Kentucky Derby 2023 contender profile: Lugan Knight
Lugan Knight's win in the Jerome Stakes on Jan. 7 at Aqueduct allowed the Goldencents colt to pass several tests on the road to Kentucky Derby 2023.
- He won his stakes debut and earned 10 points on the Derby trail.
- Perhaps more importantly to trainer Michael McCarthy, he won his first race stretching out to a mile.
"I was eager to see if he could stretch out to a mile, and he did," McCarthy said. "I was encouraged by the way he finished in his race prior to the Jerome, and then he had to show a new dimension winning the Jerome by digging in. I loved his constitution, and it felt like he always had the other horse (Arctic Arrogance) measured."
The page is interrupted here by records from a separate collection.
(** Duplication of an open descriptor: the fuel is enough for the table to
    reach the limit, and the result is as [duplicated] says. *)
Lemma dup_from_spec extra fuel s t tab rlim old want cl fp :
  kok extra s -> few (fp :: extra) s -> tables s !! t = Some tab -> 0 <= want -> 0 <= rlim ->
  0 <= maxfiles <= 12800 -> 12800 <= fd_nfiles tab * 2 ^ Z.of_nat fuel ->
  fd_getfile tab old s = Some (Some fp) ->
  exists e new s' tab', dup_from fo_close maxfiles fuel t rlim old want cl s = Some (e, new, s') /\
    kok extra s' /\ tables s' = <[t := tab']> (tables s) /\ closed s' = closed s /\
    duplicated tab tab' fp want (Z.min rlim maxfiles) cl e new.
Proof.
  revert s tab. induction fuel as [|fuel IH]; intros s tab Hk Hfew Ht Hw Hrl Hmax Hfuel Hg.
  all: pose proof (k_tabs _ _ Hk _ _ Ht) as Hok; pose proof (fo_size _ _ Hok) as Hs.
  all: destruct (fd_getfile_found _ _ _ _ _ _ Hk Ht Hg) as (Hold & _ & Hin).
  all: destruct (FREF_FRELE extra s fp (k_refs _ _ Hk)) as (s1 & E1 & Hr1 & Et1 & Ec1 & _ & E1'); [set_solver|].
  all: destruct (fdalloc_call (Z.min rlim maxfiles) tab want Hok Hw ltac:(lia)) as (a & Ea & Ha).
  all: simpl; rewrite Ht; simpl; rewrite Hg; simpl; rewrite E1; simpl; rewrite Ea; simpl.
  all: destruct a as [i f'|e].
  1, 3: destruct Ha as (Hi & Hu & Hbelow & Hok' & Eo & Efl & En);
        destruct (dup_got extra s s1 t tab f' fp old i want (Z.min rlim maxfiles) cl)
          as (s' & tab' & E & H); try done; try lia; by exists 0, i, s', tab'.
  all: destruct Ha as [Hfull He]; rewrite E1'; simpl; rewrite Z.geb_leb in He;
       destruct (Z.leb_spec (Z.min rlim maxfiles) (fd_nfiles tab)) as [Hlim|Hlim].
  1, 3: rewrite He; exists EMFILE, 0, s, tab; split; [done|]; rewrite insert_id by done; split_and!; try done;
        right; split_and!; try done; intros x Hx; apply used_file; [lia|apply Hfull; lia].
  - exfalso. change (2 ^ Z.of_nat 0) with 1 in Hfuel. lia.
  - rewrite He, Z.eqb_refl. assert (Hn : fd_nfiles tab < 12800) by lia.
    destruct (expand_state extra s t tab Hk Ht Hn) as [Hk2 Hlen].
    destruct (fdexpand_spec tab Hok Hn) as (Hok2 & En2 & _).
    pose proof (next_size_double _ Hs) as Hd.
    destruct (IH (with_table t (fdexpand tab) s) (fdexpand tab)) as (e' & new & s' & tab' & E & Hk' & Et' & Ec' & H);
      try done.
    + unfold few in *. rewrite length_app in *. by rewrite Hlen.
    + apply lookup_insert_eq.
    + rewrite En2. rewrite Nat2Z.inj_succ, Z.pow_succ_r in Hfuel by lia. nia.
    + by rewrite (fd_getfile_expand tab old) by done.
    + exists e', new, s', tab'. split; [done|]. split; [done|].
      split; [rewrite Et'; simpl; by rewrite insert_insert_eq|]. split; [done|].
      unfold duplicated in *.
      setoid_rewrite (fun x => file_of_expand tab x Hok Hn) in H.
      by setoid_rewrite (fun x => cloexec_of_expand tab x Hok Hn) in H.
Qed.

(** The descriptors after [new] became a copy of one that refers to [fp]. *)
Definition replaced (extra : list nat) (tab tab' : filedesc) (fp : nat) (new : Z) (cl : bool) (s s' : kfiles) : Prop :=
  (forall x, file_of tab' x = if x =? new then Some fp else file_of tab x) /\
  (forall x, 0 <= x -> cloexec_of tab' x = if x =? new then cl else cloexec_of tab x) /\
  match file_of tab new with
  | None => closed s' = closed s
  | Some ofp => closed_unless_referenced extra ofp s s'
  end.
George Yager's BG Stables races Lugan Knight. BG Thoroughbred Farm is a stallion and breeding enterprise in Hemet, Calif., about 75 miles southeast of Santa Anita Park, but McCarthy said the veteran horseman was looking to diversify geographically because of the purses in Kentucky.
BG bred Lugan Knight in Kentucky out of the Speightstown mare Sly Roxy, herself out of the multiple graded-stakes winner Roxy Gap. It's a female family replete with synthetic and turf stakes winners, and McCarthy considered staying in Kentucky for the Tapeta path to the Derby through Turfway but liked the idea of the one-turn mile Aqueduct offers.
"If he shows up in the Gotham, then we'll take a look at the Blue Grass, as that gives us plenty of time (five weeks) to prep for stretching him out," McCarthy said. "If he's not a two-turn horse then there's plenty of options to fall back on, but if he runs well in the Gotham we'd have to give him a chance."
Lugan Knight's sire won is a two-time winner of the Breeders' Cup Dirt Mile, his broodmare sire is a Breeders' Cup Sprint winner and champion male sprinter.
"The way he ran in the Jerome, I have no reservations about asking him to try anything," McCarthy said.
Lugan Knight has won both his starts when stretching out, first to break his maiden going 6 1/2 furlongs after a six-furlong debut and then to win the Jerome going from six furlongs to a mile.